**Task statement:** Pick out every line in the data below that holds "attempting".

(Records from a collection)

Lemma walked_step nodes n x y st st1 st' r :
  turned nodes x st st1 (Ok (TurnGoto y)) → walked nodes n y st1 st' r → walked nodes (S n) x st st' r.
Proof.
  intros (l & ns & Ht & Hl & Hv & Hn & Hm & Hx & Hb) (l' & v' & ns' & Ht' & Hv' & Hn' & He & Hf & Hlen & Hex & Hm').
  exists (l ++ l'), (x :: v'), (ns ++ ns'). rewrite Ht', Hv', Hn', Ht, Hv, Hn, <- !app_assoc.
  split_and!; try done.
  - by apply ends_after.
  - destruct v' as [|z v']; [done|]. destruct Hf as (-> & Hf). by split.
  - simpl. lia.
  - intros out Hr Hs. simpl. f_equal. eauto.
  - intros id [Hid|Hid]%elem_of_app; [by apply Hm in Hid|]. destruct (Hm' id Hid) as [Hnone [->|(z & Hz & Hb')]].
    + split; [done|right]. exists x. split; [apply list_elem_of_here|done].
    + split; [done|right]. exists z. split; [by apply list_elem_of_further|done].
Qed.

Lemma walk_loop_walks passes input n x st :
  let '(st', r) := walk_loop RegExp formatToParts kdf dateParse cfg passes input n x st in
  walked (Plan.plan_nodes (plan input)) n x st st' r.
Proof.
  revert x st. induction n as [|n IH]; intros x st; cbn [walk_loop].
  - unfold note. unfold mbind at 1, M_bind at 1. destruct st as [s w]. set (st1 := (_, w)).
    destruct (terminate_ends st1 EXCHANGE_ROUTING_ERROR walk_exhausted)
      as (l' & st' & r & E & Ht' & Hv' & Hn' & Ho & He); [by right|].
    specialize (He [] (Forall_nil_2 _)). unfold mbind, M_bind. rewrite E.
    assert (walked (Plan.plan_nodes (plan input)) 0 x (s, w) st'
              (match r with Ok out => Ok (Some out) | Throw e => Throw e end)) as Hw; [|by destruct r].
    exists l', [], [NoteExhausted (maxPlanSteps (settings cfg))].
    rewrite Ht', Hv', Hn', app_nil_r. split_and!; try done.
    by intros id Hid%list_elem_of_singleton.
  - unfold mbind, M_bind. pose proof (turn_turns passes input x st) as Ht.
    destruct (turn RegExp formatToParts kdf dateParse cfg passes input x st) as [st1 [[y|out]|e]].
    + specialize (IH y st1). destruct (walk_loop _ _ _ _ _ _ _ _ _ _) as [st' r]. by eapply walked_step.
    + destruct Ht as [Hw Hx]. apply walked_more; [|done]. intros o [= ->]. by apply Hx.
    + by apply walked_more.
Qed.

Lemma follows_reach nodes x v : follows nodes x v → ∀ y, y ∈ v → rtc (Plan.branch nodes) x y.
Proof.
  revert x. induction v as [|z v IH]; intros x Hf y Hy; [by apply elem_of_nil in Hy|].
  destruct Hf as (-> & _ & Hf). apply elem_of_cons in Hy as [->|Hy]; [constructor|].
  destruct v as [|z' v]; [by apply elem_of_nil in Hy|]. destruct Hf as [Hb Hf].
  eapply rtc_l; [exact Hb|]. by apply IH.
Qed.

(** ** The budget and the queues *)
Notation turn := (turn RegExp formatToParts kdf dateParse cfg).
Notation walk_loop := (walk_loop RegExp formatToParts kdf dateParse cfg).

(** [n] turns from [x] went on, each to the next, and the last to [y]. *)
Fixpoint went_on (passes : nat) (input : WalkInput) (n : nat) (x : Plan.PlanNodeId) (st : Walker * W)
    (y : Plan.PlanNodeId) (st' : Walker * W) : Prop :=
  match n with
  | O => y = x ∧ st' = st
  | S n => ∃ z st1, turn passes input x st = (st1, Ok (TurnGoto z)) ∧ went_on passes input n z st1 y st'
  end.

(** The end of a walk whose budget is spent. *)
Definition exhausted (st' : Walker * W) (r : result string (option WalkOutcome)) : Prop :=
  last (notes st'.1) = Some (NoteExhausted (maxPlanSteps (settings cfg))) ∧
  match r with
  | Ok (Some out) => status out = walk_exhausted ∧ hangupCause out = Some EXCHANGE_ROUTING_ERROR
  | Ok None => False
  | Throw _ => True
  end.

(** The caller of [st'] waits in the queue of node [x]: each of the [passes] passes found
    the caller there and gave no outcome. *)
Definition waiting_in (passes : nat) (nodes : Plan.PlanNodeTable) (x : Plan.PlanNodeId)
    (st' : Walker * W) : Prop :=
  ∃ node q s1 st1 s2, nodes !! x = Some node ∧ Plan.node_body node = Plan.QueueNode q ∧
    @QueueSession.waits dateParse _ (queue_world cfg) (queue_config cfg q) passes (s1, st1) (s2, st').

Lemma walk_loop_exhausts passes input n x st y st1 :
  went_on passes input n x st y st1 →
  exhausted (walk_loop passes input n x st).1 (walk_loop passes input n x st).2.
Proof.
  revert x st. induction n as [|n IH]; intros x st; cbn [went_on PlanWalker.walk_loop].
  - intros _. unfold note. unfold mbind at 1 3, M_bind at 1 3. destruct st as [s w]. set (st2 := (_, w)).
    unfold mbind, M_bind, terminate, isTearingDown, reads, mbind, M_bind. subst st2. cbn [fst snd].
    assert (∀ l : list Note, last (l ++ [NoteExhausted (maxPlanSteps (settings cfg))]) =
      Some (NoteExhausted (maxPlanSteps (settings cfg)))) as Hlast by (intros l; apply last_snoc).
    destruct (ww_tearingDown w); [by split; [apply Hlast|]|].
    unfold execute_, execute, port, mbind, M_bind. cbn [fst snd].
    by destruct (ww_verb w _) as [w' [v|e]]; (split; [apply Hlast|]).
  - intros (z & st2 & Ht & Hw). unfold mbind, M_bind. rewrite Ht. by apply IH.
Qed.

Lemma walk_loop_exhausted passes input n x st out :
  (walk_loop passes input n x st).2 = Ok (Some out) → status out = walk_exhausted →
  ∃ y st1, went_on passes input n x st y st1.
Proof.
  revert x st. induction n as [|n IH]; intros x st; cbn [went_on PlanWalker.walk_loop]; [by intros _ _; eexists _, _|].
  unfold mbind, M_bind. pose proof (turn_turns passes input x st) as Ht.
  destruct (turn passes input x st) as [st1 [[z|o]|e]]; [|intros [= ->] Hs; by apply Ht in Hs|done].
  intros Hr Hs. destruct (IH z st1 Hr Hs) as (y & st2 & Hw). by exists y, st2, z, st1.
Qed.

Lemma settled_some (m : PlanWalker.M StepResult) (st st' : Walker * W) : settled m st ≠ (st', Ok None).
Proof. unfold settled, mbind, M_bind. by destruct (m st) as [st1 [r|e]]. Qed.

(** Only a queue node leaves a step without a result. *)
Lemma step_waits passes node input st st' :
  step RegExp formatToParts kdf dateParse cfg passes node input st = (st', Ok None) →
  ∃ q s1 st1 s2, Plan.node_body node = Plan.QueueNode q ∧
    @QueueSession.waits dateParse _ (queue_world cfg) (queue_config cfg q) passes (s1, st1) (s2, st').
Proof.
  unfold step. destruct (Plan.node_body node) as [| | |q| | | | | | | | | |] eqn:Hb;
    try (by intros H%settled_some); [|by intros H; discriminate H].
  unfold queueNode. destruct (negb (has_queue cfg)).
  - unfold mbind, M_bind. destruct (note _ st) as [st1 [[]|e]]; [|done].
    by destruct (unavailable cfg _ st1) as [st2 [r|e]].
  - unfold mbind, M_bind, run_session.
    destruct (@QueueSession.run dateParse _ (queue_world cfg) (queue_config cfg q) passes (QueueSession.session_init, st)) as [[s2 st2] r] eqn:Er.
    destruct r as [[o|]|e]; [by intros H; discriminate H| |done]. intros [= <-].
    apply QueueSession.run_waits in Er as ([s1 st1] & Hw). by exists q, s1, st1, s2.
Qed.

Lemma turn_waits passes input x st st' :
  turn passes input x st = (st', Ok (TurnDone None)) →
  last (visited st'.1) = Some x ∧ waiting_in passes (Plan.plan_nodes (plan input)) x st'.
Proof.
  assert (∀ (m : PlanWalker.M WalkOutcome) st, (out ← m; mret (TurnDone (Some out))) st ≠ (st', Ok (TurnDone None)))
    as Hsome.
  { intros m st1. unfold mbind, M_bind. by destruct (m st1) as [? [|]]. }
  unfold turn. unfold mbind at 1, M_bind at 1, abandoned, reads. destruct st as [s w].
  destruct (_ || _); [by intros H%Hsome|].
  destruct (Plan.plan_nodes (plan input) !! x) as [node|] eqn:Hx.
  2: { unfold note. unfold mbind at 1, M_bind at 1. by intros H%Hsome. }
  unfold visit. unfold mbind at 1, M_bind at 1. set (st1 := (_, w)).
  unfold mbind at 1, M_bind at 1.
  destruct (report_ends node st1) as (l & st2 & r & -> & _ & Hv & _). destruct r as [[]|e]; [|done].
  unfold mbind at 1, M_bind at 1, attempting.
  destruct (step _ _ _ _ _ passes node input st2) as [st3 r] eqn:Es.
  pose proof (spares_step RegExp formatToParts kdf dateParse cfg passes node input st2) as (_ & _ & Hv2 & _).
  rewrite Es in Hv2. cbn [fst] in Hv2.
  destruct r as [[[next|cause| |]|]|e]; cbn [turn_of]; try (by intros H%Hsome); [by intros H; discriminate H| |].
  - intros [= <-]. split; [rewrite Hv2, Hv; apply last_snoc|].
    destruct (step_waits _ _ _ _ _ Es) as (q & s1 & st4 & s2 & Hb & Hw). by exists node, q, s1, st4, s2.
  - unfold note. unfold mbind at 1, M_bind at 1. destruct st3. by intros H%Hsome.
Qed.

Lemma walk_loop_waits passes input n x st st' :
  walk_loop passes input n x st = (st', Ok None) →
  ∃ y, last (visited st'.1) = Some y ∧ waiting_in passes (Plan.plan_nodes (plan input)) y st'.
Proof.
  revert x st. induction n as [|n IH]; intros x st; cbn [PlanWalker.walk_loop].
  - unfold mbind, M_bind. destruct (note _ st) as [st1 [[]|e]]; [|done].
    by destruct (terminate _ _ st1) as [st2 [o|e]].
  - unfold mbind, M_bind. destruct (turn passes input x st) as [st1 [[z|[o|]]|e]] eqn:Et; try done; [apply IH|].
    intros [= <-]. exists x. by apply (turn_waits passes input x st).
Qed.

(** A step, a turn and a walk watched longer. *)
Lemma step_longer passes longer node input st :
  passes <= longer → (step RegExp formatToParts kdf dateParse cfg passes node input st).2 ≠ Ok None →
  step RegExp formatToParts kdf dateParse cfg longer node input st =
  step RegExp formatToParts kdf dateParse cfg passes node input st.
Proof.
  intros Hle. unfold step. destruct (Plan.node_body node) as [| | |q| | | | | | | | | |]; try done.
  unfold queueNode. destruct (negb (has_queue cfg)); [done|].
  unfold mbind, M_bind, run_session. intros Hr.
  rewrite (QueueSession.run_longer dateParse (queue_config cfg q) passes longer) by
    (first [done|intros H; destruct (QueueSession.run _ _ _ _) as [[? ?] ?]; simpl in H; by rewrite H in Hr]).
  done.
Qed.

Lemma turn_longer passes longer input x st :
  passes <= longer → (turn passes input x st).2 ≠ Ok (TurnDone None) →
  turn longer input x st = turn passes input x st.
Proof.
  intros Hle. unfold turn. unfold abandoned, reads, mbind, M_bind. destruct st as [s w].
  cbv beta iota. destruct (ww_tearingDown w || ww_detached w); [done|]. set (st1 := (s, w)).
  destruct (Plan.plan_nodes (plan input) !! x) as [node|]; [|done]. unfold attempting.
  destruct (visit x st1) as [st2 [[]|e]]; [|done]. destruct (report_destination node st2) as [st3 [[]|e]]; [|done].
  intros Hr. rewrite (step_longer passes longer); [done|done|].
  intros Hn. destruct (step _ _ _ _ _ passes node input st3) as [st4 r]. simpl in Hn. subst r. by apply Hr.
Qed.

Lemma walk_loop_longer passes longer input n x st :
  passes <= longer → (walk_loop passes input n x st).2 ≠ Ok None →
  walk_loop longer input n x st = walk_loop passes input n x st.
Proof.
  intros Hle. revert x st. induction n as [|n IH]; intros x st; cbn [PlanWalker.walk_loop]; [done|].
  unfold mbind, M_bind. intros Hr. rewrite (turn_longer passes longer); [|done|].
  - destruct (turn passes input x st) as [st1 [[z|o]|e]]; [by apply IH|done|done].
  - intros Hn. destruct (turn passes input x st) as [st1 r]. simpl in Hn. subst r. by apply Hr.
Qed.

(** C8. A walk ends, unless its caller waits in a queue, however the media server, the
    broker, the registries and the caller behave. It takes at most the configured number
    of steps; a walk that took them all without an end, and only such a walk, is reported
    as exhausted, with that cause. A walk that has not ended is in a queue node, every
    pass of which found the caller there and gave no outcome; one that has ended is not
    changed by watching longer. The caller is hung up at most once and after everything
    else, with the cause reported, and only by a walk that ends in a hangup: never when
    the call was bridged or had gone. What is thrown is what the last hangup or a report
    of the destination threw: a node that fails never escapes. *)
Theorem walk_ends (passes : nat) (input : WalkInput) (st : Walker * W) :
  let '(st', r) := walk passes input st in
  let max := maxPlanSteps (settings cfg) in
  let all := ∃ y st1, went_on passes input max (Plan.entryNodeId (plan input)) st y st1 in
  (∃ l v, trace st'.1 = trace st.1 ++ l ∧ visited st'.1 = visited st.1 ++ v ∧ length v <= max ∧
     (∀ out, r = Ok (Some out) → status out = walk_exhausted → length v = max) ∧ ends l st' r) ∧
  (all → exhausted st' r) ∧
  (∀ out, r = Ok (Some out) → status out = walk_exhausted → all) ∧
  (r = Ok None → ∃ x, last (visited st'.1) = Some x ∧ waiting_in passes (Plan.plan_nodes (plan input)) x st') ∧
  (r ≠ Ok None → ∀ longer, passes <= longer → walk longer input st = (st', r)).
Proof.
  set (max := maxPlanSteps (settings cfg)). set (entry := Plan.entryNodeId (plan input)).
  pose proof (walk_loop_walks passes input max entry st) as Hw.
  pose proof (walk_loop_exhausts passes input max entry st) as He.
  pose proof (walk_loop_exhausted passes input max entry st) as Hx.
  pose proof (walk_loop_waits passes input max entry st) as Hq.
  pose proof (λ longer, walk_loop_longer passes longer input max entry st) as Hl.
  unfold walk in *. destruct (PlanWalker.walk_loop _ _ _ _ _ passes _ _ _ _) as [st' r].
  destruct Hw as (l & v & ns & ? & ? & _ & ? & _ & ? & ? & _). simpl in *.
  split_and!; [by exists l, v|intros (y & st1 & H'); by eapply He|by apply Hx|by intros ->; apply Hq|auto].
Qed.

**Answer to this exercise:**
  unfold mbind at 1, M_bind at 1, attempting.
  destruct (Plan.plan_nodes (plan input) !! x) as [node|]; [|done]. unfold attempting.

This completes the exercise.